--- EXERCISE DATA ---
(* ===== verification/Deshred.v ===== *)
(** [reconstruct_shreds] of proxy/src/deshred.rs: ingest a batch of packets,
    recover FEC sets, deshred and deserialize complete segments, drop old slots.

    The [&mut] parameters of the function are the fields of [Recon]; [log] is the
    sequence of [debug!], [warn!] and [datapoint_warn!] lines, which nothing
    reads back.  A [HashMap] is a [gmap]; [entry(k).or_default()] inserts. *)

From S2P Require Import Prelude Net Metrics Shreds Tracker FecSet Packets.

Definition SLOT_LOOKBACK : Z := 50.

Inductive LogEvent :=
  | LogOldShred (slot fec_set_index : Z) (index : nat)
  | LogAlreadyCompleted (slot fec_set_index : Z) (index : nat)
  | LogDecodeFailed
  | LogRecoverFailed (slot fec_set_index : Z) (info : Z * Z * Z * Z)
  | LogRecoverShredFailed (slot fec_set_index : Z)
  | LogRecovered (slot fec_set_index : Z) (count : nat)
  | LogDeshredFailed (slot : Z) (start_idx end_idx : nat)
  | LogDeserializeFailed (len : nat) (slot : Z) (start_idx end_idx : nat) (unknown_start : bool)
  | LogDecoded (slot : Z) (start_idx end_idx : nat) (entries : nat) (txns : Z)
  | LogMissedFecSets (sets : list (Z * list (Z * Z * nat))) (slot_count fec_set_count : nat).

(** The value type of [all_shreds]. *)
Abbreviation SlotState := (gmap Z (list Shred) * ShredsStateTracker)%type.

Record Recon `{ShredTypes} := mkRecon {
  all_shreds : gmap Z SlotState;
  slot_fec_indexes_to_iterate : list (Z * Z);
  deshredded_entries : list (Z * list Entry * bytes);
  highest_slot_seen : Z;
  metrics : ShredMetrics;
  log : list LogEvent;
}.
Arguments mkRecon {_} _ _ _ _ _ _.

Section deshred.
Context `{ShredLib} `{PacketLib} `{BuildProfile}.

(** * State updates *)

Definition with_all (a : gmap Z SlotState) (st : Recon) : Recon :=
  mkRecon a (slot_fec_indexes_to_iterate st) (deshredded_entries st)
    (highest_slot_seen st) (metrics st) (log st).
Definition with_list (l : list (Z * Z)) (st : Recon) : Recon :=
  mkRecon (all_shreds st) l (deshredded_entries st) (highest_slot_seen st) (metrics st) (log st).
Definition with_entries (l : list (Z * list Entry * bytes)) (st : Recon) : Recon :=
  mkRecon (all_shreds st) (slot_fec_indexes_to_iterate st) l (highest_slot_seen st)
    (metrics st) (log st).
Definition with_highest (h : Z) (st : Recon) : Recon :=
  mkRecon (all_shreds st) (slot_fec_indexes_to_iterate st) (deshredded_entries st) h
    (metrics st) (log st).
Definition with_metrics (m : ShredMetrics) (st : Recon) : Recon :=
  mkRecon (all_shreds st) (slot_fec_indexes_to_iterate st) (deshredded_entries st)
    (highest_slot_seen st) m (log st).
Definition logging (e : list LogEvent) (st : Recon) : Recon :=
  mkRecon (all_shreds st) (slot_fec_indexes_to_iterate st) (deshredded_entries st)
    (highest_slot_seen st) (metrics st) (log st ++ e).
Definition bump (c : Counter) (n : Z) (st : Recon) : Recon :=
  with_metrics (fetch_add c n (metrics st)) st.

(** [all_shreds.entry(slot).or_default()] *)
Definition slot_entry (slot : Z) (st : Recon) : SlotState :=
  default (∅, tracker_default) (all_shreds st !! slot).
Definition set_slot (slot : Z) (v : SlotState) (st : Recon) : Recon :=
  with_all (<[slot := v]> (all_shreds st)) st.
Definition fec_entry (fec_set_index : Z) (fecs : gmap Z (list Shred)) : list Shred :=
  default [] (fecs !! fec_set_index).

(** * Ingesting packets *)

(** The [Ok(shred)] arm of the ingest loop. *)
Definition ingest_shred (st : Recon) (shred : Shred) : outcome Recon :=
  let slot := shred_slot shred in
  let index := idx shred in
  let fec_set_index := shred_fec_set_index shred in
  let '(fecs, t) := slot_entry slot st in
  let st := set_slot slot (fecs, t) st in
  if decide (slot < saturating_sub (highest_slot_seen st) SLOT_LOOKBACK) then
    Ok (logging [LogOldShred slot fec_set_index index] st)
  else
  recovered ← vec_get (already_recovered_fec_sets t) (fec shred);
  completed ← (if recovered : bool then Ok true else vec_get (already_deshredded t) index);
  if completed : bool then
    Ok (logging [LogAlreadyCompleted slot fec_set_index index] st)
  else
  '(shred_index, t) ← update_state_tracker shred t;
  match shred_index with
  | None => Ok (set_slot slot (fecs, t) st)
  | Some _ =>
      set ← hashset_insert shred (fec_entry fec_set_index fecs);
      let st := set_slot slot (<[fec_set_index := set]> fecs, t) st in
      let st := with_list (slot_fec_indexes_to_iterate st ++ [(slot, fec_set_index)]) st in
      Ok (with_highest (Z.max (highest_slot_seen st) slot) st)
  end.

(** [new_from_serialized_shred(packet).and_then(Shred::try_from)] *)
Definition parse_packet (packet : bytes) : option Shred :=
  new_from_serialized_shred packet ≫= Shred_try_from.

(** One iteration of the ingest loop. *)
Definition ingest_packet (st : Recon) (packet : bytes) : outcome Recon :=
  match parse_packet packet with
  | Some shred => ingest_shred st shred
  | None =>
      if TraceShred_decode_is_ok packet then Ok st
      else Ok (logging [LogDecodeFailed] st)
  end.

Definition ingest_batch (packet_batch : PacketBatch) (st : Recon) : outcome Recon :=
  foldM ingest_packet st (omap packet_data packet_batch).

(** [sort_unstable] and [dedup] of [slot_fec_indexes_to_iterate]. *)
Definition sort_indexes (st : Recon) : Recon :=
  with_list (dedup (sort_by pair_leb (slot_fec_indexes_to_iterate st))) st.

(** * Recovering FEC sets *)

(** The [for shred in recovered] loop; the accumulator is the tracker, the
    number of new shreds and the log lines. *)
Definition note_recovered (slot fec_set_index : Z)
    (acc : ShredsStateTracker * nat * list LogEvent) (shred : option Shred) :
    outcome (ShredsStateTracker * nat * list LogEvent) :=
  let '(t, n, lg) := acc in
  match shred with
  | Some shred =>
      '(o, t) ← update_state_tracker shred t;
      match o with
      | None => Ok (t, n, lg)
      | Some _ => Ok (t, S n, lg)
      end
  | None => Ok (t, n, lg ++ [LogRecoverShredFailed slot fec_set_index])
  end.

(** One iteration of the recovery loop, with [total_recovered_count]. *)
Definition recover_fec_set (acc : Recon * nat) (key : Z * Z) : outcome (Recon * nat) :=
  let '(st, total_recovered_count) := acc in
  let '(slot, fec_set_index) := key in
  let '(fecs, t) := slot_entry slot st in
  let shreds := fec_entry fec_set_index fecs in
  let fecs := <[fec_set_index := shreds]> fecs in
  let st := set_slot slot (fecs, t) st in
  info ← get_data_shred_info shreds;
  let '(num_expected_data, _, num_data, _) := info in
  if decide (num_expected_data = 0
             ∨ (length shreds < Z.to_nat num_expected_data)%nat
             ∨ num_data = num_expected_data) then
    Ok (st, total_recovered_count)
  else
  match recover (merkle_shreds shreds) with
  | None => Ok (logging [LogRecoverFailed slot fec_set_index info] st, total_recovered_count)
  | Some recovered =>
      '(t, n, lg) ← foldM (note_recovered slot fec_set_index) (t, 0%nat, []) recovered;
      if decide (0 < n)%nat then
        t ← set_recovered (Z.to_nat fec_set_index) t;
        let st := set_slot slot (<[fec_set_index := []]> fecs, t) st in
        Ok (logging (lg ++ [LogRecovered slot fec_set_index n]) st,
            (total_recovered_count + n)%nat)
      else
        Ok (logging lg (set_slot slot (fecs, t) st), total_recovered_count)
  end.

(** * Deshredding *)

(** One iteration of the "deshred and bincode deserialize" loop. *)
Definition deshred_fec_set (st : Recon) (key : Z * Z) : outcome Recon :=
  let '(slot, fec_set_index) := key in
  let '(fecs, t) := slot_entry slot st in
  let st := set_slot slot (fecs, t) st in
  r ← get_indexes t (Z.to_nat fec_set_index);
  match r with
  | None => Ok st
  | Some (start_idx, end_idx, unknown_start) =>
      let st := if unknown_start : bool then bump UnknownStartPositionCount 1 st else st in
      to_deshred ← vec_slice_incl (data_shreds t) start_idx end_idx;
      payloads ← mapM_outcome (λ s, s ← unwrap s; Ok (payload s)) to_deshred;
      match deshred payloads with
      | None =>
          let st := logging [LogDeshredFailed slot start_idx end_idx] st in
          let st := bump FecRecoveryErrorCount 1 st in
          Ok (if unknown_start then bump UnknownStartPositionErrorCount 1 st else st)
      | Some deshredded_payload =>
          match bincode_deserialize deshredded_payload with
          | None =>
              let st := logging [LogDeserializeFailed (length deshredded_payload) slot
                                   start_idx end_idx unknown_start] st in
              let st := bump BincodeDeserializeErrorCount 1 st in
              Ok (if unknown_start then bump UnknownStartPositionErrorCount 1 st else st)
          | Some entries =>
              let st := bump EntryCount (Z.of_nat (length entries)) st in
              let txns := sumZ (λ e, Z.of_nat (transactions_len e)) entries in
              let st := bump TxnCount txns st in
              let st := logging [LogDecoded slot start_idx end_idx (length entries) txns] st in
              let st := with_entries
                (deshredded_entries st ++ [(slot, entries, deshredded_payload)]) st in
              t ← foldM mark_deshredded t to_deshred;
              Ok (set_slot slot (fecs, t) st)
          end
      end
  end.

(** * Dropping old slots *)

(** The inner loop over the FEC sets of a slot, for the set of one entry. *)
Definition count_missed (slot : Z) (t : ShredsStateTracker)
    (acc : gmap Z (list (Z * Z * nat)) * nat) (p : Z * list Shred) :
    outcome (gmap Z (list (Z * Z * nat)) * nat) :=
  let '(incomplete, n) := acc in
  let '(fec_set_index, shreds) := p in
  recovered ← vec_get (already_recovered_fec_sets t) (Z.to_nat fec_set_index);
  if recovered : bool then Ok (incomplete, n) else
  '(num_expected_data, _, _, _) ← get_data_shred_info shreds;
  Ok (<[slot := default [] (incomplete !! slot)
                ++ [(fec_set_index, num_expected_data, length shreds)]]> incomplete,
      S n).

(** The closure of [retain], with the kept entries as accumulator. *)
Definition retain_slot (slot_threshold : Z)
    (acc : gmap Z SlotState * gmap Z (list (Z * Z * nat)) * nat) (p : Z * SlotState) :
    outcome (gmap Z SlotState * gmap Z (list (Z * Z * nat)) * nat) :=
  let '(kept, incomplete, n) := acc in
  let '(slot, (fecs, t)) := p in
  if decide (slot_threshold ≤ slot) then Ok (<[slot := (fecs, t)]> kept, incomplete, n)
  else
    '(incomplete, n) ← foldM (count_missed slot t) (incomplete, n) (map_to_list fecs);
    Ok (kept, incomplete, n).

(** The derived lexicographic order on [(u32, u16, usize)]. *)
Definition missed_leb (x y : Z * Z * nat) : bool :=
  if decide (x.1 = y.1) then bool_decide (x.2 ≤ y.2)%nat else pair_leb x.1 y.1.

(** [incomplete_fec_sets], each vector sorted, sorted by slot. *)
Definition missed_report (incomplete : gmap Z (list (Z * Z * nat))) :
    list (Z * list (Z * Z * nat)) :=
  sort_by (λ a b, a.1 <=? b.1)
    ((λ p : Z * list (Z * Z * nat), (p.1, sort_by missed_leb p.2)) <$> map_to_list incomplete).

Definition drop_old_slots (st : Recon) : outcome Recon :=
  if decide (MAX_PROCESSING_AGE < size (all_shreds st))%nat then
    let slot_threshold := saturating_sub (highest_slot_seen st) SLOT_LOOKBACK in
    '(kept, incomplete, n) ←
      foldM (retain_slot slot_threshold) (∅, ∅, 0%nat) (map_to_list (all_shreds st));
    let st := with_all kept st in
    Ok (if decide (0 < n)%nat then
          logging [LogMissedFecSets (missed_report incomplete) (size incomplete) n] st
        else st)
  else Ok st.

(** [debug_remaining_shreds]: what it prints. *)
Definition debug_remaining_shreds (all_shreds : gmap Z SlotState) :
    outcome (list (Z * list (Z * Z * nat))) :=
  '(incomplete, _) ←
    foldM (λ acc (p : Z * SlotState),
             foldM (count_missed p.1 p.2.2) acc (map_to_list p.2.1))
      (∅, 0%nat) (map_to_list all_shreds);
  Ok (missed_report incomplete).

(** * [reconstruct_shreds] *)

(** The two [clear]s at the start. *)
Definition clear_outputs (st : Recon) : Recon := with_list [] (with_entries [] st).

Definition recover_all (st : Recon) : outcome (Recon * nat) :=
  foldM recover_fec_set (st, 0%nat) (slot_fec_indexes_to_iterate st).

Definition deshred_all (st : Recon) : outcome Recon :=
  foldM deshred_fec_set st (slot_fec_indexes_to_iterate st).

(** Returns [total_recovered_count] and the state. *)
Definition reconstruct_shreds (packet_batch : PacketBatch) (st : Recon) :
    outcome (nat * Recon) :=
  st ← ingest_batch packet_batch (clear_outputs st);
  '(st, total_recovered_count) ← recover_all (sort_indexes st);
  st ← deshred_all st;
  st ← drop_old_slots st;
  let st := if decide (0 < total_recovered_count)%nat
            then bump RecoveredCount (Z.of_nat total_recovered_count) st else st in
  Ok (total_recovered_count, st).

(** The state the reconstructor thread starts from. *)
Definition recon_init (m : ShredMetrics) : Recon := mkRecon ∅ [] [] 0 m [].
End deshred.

--- ABOUT THIS TASK ---
Find the lines above that include the string "LogRecovered" and copy them.

--- YOUR SOLUTION ---
  | LogRecovered (slot fec_set_index : Z) (count : nat)
        Ok (logging (lg ++ [LogRecovered slot fec_set_index n]) st,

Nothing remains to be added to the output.